Ginny non aveva il coraggio di aprire gli occhi, era confusa e frastornata; nelle sue orecchie rimbombava ancora la voce invitante di Tom.
 
Svegliati…
 
Si sentiva stringere alla vita, eppure il ragazzo non era precipitato assieme a lei.
Si concentrò per alcuni secondi e calmò il suo respiro, poi cominciò a tastare con le mani il terreno sotto di sé. Era liscio ma presentava delle piccole imperfezioni, simili alle venature della corteccia.
Si fece coraggio e aprì gli occhi. Nella penombra distinse chiaramente le sagoma di due letti e un grosso armadio a muro.
La sua guancia era appoggiata al pavimento di legno della sua stanza, nella torre di Grifondoro.
Era a Hogwarts.
La stretta alla vita era provocata dalle lenzuola che si erano attorcigliate malamente attorno al suo corpo.

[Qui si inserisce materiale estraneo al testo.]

(* ===== verification/MemPool.v ===== *)
(** The first-fit memory pool of src/src/mem_pool/mem_pool.c: the segment
    headers in memory, every function, the free list they form, and the
    theorems on allocation, release and coalescing. *)
From stdpp Require Import gmap.
From S2P Require Import Prelude.

(** ** Memory

    [struct mem_pool_segment] at an address is a [next] pointer and a
    [uint16_t] size; a field nothing was stored in cannot be read. Pointers
    have 32 bits and the structure 8 bytes. *)
Record memory := MkMem { m_next : gmap Z Z; m_size : gmap Z Z }.
Definition SEGMENT_SIZE := 8.
Definition MEM_POOL_POISON := 4023233417.

Definition load_next (m : memory) (p : Z) : res Z :=
  match m_next m !! p with Some x => Ok x | None => Err Uninit end.
Definition load_size (m : memory) (p : Z) : res Z :=
  match m_size m !! p with Some x => Ok x | None => Err Uninit end.
Definition store_next (m : memory) (p x : Z) : memory := MkMem (<[p := x]> (m_next m)) (m_size m).
Definition store_size (m : memory) (p x : Z) : memory := MkMem (m_next m) (<[p := u16 x]> (m_size m)).

Definition ASSERT (b : bool) : res unit := if b then Ok tt else Err AssertLoop.

(** ** The functions *)
Definition try_combine_with_next (m : memory) (seg : Z) : res memory :=
  next ← load_next m seg;
  if negb (0 =? next) then
    size ← load_size m seg;
    if size + seg =? next then
      nn ← load_next m next;
      ns ← load_size m next;
      Ok (store_size (store_next m seg nn) seg (size + ns))
    else _ ← ASSERT (size + seg <? next); Ok m
  else Ok m.

Fixpoint add_segment_loop (fuel : nat) (m : memory) (pool seg pre : Z) : res (memory * Z) :=
  match fuel with
  | O => Err NoFuel
  | S fuel =>
    cur ← load_next m pre;
    if 0 =? cur then
      m ← try_combine_with_next (store_next m pre seg) pre; Ok (m, pool)
    else if seg <? cur then
      m ← try_combine_with_next (store_next m seg cur) seg;
      m ← try_combine_with_next (store_next m pre seg) pre; Ok (m, pool)
    else add_segment_loop fuel m pool seg cur
  end.
Definition add_segment (fuel : nat) (m : memory) (pool seg : Z) : res (memory * Z) :=
  if 0 =? pool then Ok (store_next m seg 0, seg) else
  if seg <? pool then m ← try_combine_with_next (store_next m seg pool) seg; Ok (m, seg) else
  add_segment_loop fuel m pool seg pool.

(** The new memory, [*left] and the return value. *)
Definition splite (m : memory) (seg size : Z) : res (memory * Z * Z) :=
  s ← load_size m seg;
  if s <? size then Ok (m, 0, 0) else
  if size + 2 * SEGMENT_SIZE <? s then
    let left := seg + size in
    n ← load_next m seg;
    Ok (store_size (store_next (store_size m left (s - size)) left n) seg size, left, 1)
  else Ok (m, 0, 1).

Definition mem_pool_add_buffer (fuel : nat) (m : memory) (pool buffer size : Z) : res (memory * Z) :=
  add_segment fuel (store_size m buffer size) pool buffer.

Fixpoint malloc_loop (fuel : nat) (m : memory) (pool size cur : Z) : res (memory * Z * Z) :=
  match fuel with
  | O => Err NoFuel
  | S fuel =>
    next ← load_next m cur;
    if 0 =? next then Ok (m, pool, 0) else
    '(m, n, ok) ← splite m next size;
    if ctrue ok then
      ret ← load_next m cur;
      Ok (store_next (store_next m cur n) ret MEM_POOL_POISON, pool, ret + SEGMENT_SIZE)
    else malloc_loop fuel m pool size next
  end.
(** The new memory, [*pool] and the returned pointer. *)
Definition mem_pool_malloc (fuel : nat) (m : memory) (pool size : Z) : res (memory * Z * Z) :=
  if 0 =? pool then Ok (m, pool, 0) else
  let size := u16 (size + SEGMENT_SIZE) in
  '(m, n, ok) ← splite m pool size;
  if ctrue ok then Ok (store_next m pool MEM_POOL_POISON, n, pool + SEGMENT_SIZE)
  else malloc_loop fuel m pool size pool.

Definition mem_pool_free (fuel : nat) (m : memory) (pool mem : Z) : res (memory * Z) :=
  if negb (mem =? 0) then
    let seg := mem - SEGMENT_SIZE in
    n ← load_next m seg;
    _ ← ASSERT (MEM_POOL_POISON =? n);
    add_segment fuel m pool seg
  else Ok (m, pool).
Lemma inv_register pool a free events queue lost f t d junk : inv pool a free events queue lost -> is_pointer junk ->
  exists a' r free' queue', async_event_register f t d junk a = Ok (a', r) /\ inv pool a' free' events queue' lost /\
    (r = 0 /\ free' = free /\ queue' = queue /\ (free = [] \/ full queue) \/
     free = r :: free' /\ queue' = queue ++ [MkCmd LOOPER_COMMAND_TYPE_ADD_EVENT r junk]).
Proof.
  intros Hi Hj. destruct (inv_first _ _ _ _ _ _ Hi) as (_ & Hf & He).
  unfold async_event_register. rewrite (M_bind_Ok _ _ _ _ _ (in_heap_Ok (fun h => list_empty h FREE) _ _ He)).
  destruct free as [|e free].
  { rewrite bool_decide_eq_true_2 by done. exists a, 0, [], queue. split; [done|]. split; [done|]. auto 6. }
  rewrite bool_decide_eq_false_2 by done. rewrite (M_bind_Ok _ _ _ _ _ (in_heap_Ok (fun h => get_next h FREE) _ _ Hf)). cbn [hd].
  assert (e ∈ pool) as Hp by (eapply inv_in_pool; [done|left; left]).
  assert (is_pointer e) as Hpe by (eapply Forall_forall; [apply (inv_pointers _ _ _ _ _ _ Hi)|done]).
  destruct (inv_take _ _ _ _ _ _ _ Hi) as (a1 & E1 & Hi1). rewrite (M_bind_Ok _ _ _ _ _ E1).
  destruct (inv_event _ _ _ _ _ _ e Hi1 Hp) as (x & E2 & Hput). rewrite (M_bind_Ok _ _ _ _ _ E2).
  destruct (Hput (MkEvent f t (next_timestamp x) d)) as (a2 & E3 & Hi2). rewrite (M_bind_Ok _ _ _ _ _ E3).
  destruct (inv_notify _ _ _ _ _ _ (MkCmd LOOPER_COMMAND_TYPE_ADD_EVENT e junk) lost Hi2) as (a3 & r & E4 & [[-> Hi3] | (-> & Hi3 & Hfull)]); [by split_and!|done|..].
  - rewrite (M_bind_Ok _ _ _ _ _ E4). exists a3, e, free. eexists. split; [done|]. split; [done|]. by right.
  - rewrite (M_bind_Ok _ _ _ _ _ E4). cbn [ctrue].
    destruct (inv_add_FREE _ _ _ _ _ _ _ Hi3) as (a4 & E5 & Hi4). change (ctrue 0) with false. cbv iota. rewrite (M_bind_Ok _ _ _ _ _ E5).
    exists a4, 0. do 2 eexists. split; [done|]. split; [done|]. left. auto 6.
Qed.

(** *** The operations of the loop

    What is required of the application's callbacks: they return, and what
    they do to the event system is what its operations do. The loop's list is
    the loop's own. *)
Hypothesis callback_keeps : forall pool a free events queue lost f e d,
  inv pool a free events queue lost -> e ∈ pool ->
  exists a' rc free' queue', callback f e d a = Ok (a', rc) /\ inv pool a' free' events queue' lost.

Lemma inv_time pool a free events queue lost : inv pool a free events queue lost ->
  exists a' t, os_get_time a = Ok (a', t) /\ inv pool a' free events queue lost.
Proof. intros Hi. do 2 eexists. split; [done|]. apply (inv_same pool a); try done. by apply (inv_events _ _ _ _ _ _ Hi). Qed.
(* ===== verification/AsyncSchedule.v ===== *)
(** The schedule of the event loop of Async.v: which callbacks a round runs and
    in which order, and that the loop's next time stamp is never behind a
    deadline, so that an event that is due is called in the next round. *)
From stdpp Require Import gmap.
From S2P Require Import Prelude Ringbuffer DList Bus Async.

(** ** What keeps the deadlines *)
Definition stamp (a : async) (e : Z) : option Z := next_timestamp <$> a_events a !! e.
Definition keeps (a a' : async) : Prop := forall e, stamp a' e = stamp a e.
#[export] Instance keeps_preorder : PreOrder keeps.
Proof. split; [by intros a e|]. intros a b c H1 H2 e. by rewrite H2, H1. Qed.
(** A computation that changes no deadline. *)
Definition Keeps {B} (m : M async B) : Prop := forall a a' r, m a = Ok (a', r) -> keeps a a'.
Create HintDb keeps.
Lemma Keeps_ret {B} (x : B) : Keeps (mret x).
Proof. intros a a' r E. injection E as <- _. reflexivity. Qed.
Lemma Keeps_bind {B C} (m : M async B) (k : B -> M async C) : Keeps m -> (forall x, Keeps (k x)) -> Keeps (x ← m; k x).
Proof.
  intros Hm Hk a a' r E. unfold mbind, M_bind in E. destruct (m a) as [[b x]|] eqn:Em; [|done]. cbn in E.
  etransitivity; [by eapply Hm|by eapply Hk].
Qed.
Lemma Keeps_if {B} (c : bool) (m1 m2 : M async B) : Keeps m1 -> Keeps m2 -> Keeps (if c then m1 else m2).
Proof. by destruct c. Qed.
Lemma Keeps_heap f : Keeps (on_heap f).
Proof. intros a a' r E. unfold on_heap in E. destruct (f (a_heap a)); [|done]. by injection E as <- _. Qed.
Lemma Keeps_in_heap {B} (f : store -> res B) : Keeps (in_heap f).
Proof. intros a a' r E. unfold in_heap in E. destruct (f (a_heap a)); [|done]. by injection E as <- _. Qed.
Lemma Keeps_get e : Keeps (get_event e).
Proof. intros a a' r E. unfold get_event in E. destruct (a_events a !! e); [|done]. by injection E as <- _. Qed.
#[export] Hint Resolve Keeps_ret Keeps_bind Keeps_if Keeps_heap Keeps_in_heap Keeps_get : keeps.
(** Storing an event changes its deadline to the new one. *)
Lemma put_event_stamp e x a a' : put_event e x a = Ok (a', tt) -> forall e', stamp a' e' = if decide (e' = e) then Some (next_timestamp x) else stamp a e'.
Proof.
  unfold put_event. destruct (a_events a !! e); [|done]. intros [= <-] e'. unfold stamp. cbn. destruct (decide (e' = e)) as [->|Hn].
  - by rewrite lookup_insert_eq.
  - by rewrite lookup_insert_ne.
Qed.
Lemma Keeps_update e (g : event -> event) : (forall x, next_timestamp (g x) = next_timestamp x) -> Keeps (x ← get_event e; put_event e (g x)).
Proof.
  intros Hg a a' r E. unfold mbind, M_bind, get_event in E. destruct (a_events a !! e) as [x|] eqn:Ex; [|done]. cbn in E. destruct r.
  intros e'. rewrite (put_event_stamp _ _ _ _ E). case_decide; [|done]. subst. unfold stamp. rewrite Ex. cbn. by rewrite Hg.
Qed.

Lemma Keeps_update_then {B} e (g : event -> event) (k : M async B) : (forall x, next_timestamp (g x) = next_timestamp x) -> Keeps k ->
  Keeps (x ← get_event e; _ ← put_event e (g x); k).
Proof.
  intros Hg Hk a a' r E. unfold mbind, M_bind in E. destruct (get_event e a) as [[b x]|] eqn:Ex; [|done]. cbn in E.
  destruct (put_event e (g x) b) as [[c []]|] eqn:Ep; [|done]. cbn in E.
  etransitivity; [|by eapply Hk]. eapply (Keeps_update e g Hg). unfold mbind, M_bind. rewrite Ex. exact Ep.
Qed.
#[export] Hint Resolve Keeps_update : keeps.

Section schedule.
  Context `{Layout} `{Os} `{Callbacks}.
Lemma Keeps_time : Keeps os_get_time.
Proof. intros a a' r E. by injection E as <- _. Qed.
Lemma Keeps_notify c : Keeps (async_notify_loop c).
Proof.
  intros a a' r E. unfold async_notify_loop, os_lock_mutex, os_post_sem in E. destruct (a_lock a); [|done]. cbn in E.
  destruct (rb_write _ _ _) as [[rb k]|]; [|done]. cbn in E. destruct (k =? sizeof); cbn in E; [destruct (a_count a <? sem_limit)|]; by injection E as <- _.
Qed.
#[local] Hint Resolve Keeps_time Keeps_notify : keeps.
Lemma Keeps_register f t d junk : Keeps (async_event_register f t d junk).
Proof.
  apply Keeps_bind; [auto with keeps|]. intros []; [auto with keeps|]. apply Keeps_bind; [auto with keeps|]. intros e.
  apply Keeps_bind; [auto with keeps|]. intros []. apply (Keeps_update_then e (fun x => MkEvent f t (next_timestamp x) d)); [done|].
  auto 10 with keeps.
Qed.
Lemma Keeps_take_command junk : Keeps (take_command junk).
Proof.
  intros a a' r E. unfold take_command, os_lock_mutex in E. destruct (a_lock a); [|done]. cbn in E.
  destruct (rb_read _ _ _) as [[rb [p k]]|]; [|done]. cbn in E. destruct (sizeof =? k); cbn in E; [destruct p as [[? ?]|]; [|done]|]; by injection E as <- _.
Qed.
#[local] Hint Resolve Keeps_register Keeps_take_command : keeps.
Lemma softi2c_transaction_eq (addr : Z) (l post r xs rest : list Z) (t : list symbol) :
  Forall (fun b => 0 <= b < 256) l -> Forall (fun b => 0 <= b < 256) xs -> xs <> [] -> Zlen xs <= Zlen r -> l <> [] ->
  let W := frame (u8 (Z.shiftl addr 1)) in
  let R := frame (u8 (Z.shiftl addr 1 + 1)) in
  let sent l := concat (map (fun b => frame b 0) l) in
  let acks l := concat (map (fun _ => listen 0) l) in
  softi2c_write_then_read SCL SDA addr (Some (l ++ post)) (Zlen l) (Some r) (Zlen xs)
    (idle (listen 0 ++ acks l ++ listen 0 ++ concat (map speak xs) ++ rest) t)
  = Ok (idle rest (t ++ [START] ++ W 0 ++ sent l ++ [START] ++ R 0 ++ read_frames xs ++ [STOP]),
        (u8 (Zlen xs + Zlen l), Some (overwrite r 0 xs))) /\
  (forall l1 b l2, l = l1 ++ b :: l2 ->
   softi2c_write_then_read SCL SDA addr (Some l) (Zlen l) (Some r) (Zlen xs) (idle (listen 0 ++ acks l1 ++ listen 1 ++ rest) t)
   = Ok (idle rest (t ++ [START] ++ W 0 ++ sent l1 ++ frame b 1 ++ [STOP]), (u8 (Zlen l1), Some r))) /\
  softi2c_write_then_read SCL SDA addr (Some (l ++ post)) (Zlen l) (Some r) (Zlen xs) (idle (listen 1 ++ rest) t)
  = Ok (idle rest (t ++ [START] ++ W 1 ++ [STOP]), (0, Some r)).
Proof.
  intros Hl Hx Hnx Hr Hnl. cbv zeta. unfold softi2c_write_then_read.
  assert (Hp : present (Some r) (Zlen xs) = true) by (cbn; by rewrite (Zlen_eqb0 xs Hnx)).
  rewrite Hp. split; [|split].
  - erewrite M_bind_Ok by apply start_sim.
    erewrite M_bind_Ok by (apply write_phase_acked; done). cbv beta iota.
    match goal with |- context [busy 0 _ ?t1] => destruct (read_phase_acked addr r xs rest t1 Hnx Hx Hr) as (d & Hd & E) end.
    erewrite M_bind_Ok by exact E. cbv beta iota. erewrite M_bind_Ok by (apply stop_sim; done).
    unfold mret, M_ret. by rewrite <- !app_assoc.
  - intros l1 b l2 ->. erewrite M_bind_Ok by apply start_sim.
    erewrite M_bind_Ok.
    2:{ apply write_phase_refused. rewrite cons_middle, app_assoc in Hl. by apply Forall_app in Hl as [? _]. }
    cbv beta iota. erewrite M_bind_Ok by reflexivity. cbv beta iota. erewrite M_bind_Ok by (apply stop_sim; auto).
    unfold mret, M_ret. by rewrite <- !app_assoc.
  - erewrite M_bind_Ok by apply start_sim. unfold write_phase.
    rewrite (Zlen_eqb0 l Hnl).
    erewrite M_bind_Ok by (rewrite send_byte_sim by (auto using u8_range); reflexivity).
    cbv beta iota. erewrite M_bind_Ok by reflexivity. cbv beta iota. erewrite M_bind_Ok by (apply stop_sim; auto).
    unfold mret, M_ret. by rewrite <- !app_assoc.
Qed.

(** C16: What a transaction of the bit-banged master looks like on the bus
    and to its caller, whatever the address and the bytes.
    - a slave that acknowledges everything sees START, the write address, the
      bytes of the write, a repeated START, the read address, then its own
      bytes with every one but the last acknowledged, and STOP; the bytes it
      sent are in the read buffer, and the count is that of both phases;
    - a slave that refuses a data byte sees STOP next, nothing is read and
      the count is that of the bytes it accepted;
    - when nobody answers to the address, STOP follows it and the count is 0. *)
Theorem softi2c_transaction (addr : Z) (l post r xs rest : list Z) (t : list symbol) :
  Forall (fun b => 0 <= b < 256) l -> Forall (fun b => 0 <= b < 256) xs -> xs <> [] -> Zlen xs <= Zlen r -> l <> [] ->
  let W := frame (u8 (Z.shiftl addr 1)) in
  let R := frame (u8 (Z.shiftl addr 1 + 1)) in
  let sent l := concat (map (fun b => frame b 0) l) in
  let acks l := concat (map (fun _ => listen 0) l) in
  softi2c_write_then_read SCL SDA addr (Some (l ++ post)) (Zlen l) (Some r) (Zlen xs)
    (idle (listen 0 ++ acks l ++ listen 0 ++ concat (map speak xs) ++ rest) t)
  = Ok (idle rest (t ++ [START] ++ W 0 ++ sent l ++ [START] ++ R 0 ++ read_frames xs ++ [STOP]),
        (u8 (Zlen xs + Zlen l), Some (overwrite r 0 xs))) /\
  (forall l1 b l2, l = l1 ++ b :: l2 ->
   softi2c_write_then_read SCL SDA addr (Some l) (Zlen l) (Some r) (Zlen xs) (idle (listen 0 ++ acks l1 ++ listen 1 ++ rest) t)
   = Ok (idle rest (t ++ [START] ++ W 0 ++ sent l1 ++ frame b 1 ++ [STOP]), (u8 (Zlen l1), Some r))) /\
  softi2c_write_then_read SCL SDA addr (Some (l ++ post)) (Zlen l) (Some r) (Zlen xs) (idle (listen 1 ++ rest) t)
  = Ok (idle rest (t ++ [START] ++ W 1 ++ [STOP]), (0, Some r)).
Proof. apply softi2c_transaction_eq. Qed.
Lemma softi2c_transaction_witness :
  let fr := frame in
  softi2c_write_then_read SCL SDA 80 (Some ([0; 7] ++ [])) 2 (Some [1; 1; 1]) 2
    (idle (listen 0 ++ (listen 0 ++ listen 0 ++ []) ++ listen 0 ++ (speak 170 ++ speak 85 ++ []) ++ []) [])
  = Ok (idle [] ([START] ++ fr 160 0 ++ (fr 0 0 ++ fr 7 0 ++ []) ++ [START] ++ fr 161 0 ++ (fr 170 0 ++ fr 85 1 ++ []) ++ [STOP]),
        (4, Some [170; 85; 1])).
Proof.
  destruct (softi2c_transaction 80 [0; 7] [] [1; 1; 1] [170; 85] [] []) as [E _];
    [by apply bytes_ok|by apply bytes_ok|done|by cbn|done|].
  revert E. vm_compute. exact id.
Defined.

Si liberò da quella stretta e si rialzò. Toccò la sua camicia da notte, poi toccò la testiera del suo letto; voleva assicurarsi che il mondo attorno a lei fosse reale.
Si accorse immediatamente che qualcosa non andava, c’era qualcosa di diverso.
Tutto ciò che toccava, che vedeva e che percepiva, era fin troppo nitido e reale.
Ginny portò le piccole mani affusolate sul capo e strinse i suoi capelli ramati.
Più si sforzava di capire cosa ci fosse di sbagliato nel mondo attorno a lei, più si rendeva conto che quel qualcosa che non andava era dentro di lei.
Non provava le sensazioni di chi si risveglia dal sogno di una notte, si sentiva come se si fosse risvegliata dopo un sonno durato qualche secolo.
Tutti i suoi ricordi precedenti quella notte apparivano sfocati. Ginny cercava di ricordare ma vedeva solo un mondo ovattato, come se stesse osservando tutto da oltre un vetro.
Non tutti i ricordi erano così vaghi, soltanto gli avvenimenti dopo il suo primo anno a Hogwarts…dopo l’incidente con il diario.
Ginny non capiva, era come se avesse dormito per circa cinque anni e si fosse svegliata all’improvviso.
Per cinque anni aveva vissuto accanto alla sua famiglia, ai suoi amici e a Harry; lo ricordava, ma capì immediatamente che quella ragazza non era la vera Ginny. Si era lasciata trascinare dagli eventi senza reagire. Perché ora percepiva tutto più chiaramente?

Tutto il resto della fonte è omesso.